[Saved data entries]
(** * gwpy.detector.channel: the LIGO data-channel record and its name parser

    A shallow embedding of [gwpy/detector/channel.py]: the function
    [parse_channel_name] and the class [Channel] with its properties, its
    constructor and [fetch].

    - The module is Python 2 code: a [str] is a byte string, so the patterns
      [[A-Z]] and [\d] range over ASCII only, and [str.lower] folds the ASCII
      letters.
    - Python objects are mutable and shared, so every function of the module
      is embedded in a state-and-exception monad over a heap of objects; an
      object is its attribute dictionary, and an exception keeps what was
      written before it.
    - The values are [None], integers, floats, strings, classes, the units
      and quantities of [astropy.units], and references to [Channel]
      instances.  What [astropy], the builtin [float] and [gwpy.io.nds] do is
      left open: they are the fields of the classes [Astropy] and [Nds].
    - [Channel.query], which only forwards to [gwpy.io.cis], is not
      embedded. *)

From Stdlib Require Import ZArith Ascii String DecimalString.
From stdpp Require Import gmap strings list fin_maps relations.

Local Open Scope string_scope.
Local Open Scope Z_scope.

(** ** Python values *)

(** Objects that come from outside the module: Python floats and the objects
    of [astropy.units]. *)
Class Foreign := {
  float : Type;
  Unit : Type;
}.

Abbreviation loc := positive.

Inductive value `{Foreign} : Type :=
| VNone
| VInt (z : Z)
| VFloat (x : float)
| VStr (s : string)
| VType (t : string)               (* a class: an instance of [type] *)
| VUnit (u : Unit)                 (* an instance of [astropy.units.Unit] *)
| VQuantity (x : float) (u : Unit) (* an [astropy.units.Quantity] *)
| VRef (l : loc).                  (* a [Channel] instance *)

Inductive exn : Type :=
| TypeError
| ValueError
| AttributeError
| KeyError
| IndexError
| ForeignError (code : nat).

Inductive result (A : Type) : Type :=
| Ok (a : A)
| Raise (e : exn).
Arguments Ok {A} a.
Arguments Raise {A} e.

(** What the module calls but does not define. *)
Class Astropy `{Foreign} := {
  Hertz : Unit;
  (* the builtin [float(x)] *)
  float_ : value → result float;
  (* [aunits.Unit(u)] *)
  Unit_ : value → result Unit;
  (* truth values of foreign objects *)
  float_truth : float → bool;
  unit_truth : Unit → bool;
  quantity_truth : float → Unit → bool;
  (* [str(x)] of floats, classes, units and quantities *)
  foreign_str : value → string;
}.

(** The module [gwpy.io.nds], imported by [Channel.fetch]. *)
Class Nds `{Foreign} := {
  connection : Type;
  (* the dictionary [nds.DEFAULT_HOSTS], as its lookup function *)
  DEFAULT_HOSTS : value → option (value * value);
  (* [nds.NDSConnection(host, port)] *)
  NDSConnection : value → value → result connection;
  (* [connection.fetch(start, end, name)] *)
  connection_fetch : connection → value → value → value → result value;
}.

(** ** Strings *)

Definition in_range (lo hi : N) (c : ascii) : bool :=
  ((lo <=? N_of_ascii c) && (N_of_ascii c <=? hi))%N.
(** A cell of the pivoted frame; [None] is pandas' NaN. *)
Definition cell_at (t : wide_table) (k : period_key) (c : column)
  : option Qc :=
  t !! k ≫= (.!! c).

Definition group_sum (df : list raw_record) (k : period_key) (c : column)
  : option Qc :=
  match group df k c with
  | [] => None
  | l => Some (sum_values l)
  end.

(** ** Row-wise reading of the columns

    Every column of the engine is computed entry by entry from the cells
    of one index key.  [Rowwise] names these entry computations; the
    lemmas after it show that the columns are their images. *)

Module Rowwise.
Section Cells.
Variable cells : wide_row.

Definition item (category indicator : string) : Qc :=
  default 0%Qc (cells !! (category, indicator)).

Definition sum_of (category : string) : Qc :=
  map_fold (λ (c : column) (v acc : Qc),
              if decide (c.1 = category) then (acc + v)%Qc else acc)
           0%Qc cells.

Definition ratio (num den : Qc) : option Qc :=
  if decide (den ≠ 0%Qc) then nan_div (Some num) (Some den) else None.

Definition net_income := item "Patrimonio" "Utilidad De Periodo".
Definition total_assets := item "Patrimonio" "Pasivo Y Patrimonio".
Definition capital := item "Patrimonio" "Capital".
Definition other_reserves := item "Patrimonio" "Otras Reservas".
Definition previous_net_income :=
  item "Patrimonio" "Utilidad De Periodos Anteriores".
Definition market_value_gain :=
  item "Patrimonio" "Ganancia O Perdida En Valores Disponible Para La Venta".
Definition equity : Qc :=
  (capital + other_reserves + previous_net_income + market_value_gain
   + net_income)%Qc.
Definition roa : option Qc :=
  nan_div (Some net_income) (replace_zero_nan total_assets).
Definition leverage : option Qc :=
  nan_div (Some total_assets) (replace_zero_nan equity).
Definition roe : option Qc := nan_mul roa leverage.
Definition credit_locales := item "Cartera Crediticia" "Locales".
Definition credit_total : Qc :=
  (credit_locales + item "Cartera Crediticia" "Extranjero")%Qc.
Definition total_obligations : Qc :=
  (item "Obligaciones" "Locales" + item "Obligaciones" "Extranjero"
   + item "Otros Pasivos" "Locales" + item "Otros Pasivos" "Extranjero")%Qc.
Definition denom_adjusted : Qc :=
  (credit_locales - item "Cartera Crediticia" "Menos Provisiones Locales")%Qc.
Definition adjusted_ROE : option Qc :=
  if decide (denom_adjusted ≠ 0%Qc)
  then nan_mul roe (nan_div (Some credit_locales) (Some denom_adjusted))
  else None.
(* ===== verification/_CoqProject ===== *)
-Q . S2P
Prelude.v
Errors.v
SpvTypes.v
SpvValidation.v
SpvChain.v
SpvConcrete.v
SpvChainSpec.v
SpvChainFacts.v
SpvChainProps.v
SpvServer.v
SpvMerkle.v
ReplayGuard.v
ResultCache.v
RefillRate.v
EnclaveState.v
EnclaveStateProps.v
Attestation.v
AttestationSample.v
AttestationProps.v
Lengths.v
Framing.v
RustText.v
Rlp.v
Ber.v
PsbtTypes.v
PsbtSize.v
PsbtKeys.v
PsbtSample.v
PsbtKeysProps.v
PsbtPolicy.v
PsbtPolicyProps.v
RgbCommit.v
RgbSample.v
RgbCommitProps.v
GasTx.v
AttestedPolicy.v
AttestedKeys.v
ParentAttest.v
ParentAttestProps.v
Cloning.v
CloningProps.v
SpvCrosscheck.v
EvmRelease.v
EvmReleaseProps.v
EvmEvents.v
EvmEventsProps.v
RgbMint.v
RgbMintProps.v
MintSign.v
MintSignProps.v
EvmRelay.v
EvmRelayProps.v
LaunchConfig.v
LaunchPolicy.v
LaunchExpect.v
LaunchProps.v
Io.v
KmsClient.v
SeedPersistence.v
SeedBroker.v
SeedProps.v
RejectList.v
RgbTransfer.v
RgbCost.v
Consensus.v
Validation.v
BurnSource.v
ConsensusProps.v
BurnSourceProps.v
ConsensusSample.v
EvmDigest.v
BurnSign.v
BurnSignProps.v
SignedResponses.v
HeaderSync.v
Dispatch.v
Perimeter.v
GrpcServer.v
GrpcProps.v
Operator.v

### [REQUIRED WORK]
The word "only" appears in some lines above. Return every one of those lines.

### [TASK RESPONSE]
      [[A-Z]] and [\d] range over ASCII only, and [str.lower] folds the ASCII
    - [Channel.query], which only forwards to [gwpy.io.cis], is not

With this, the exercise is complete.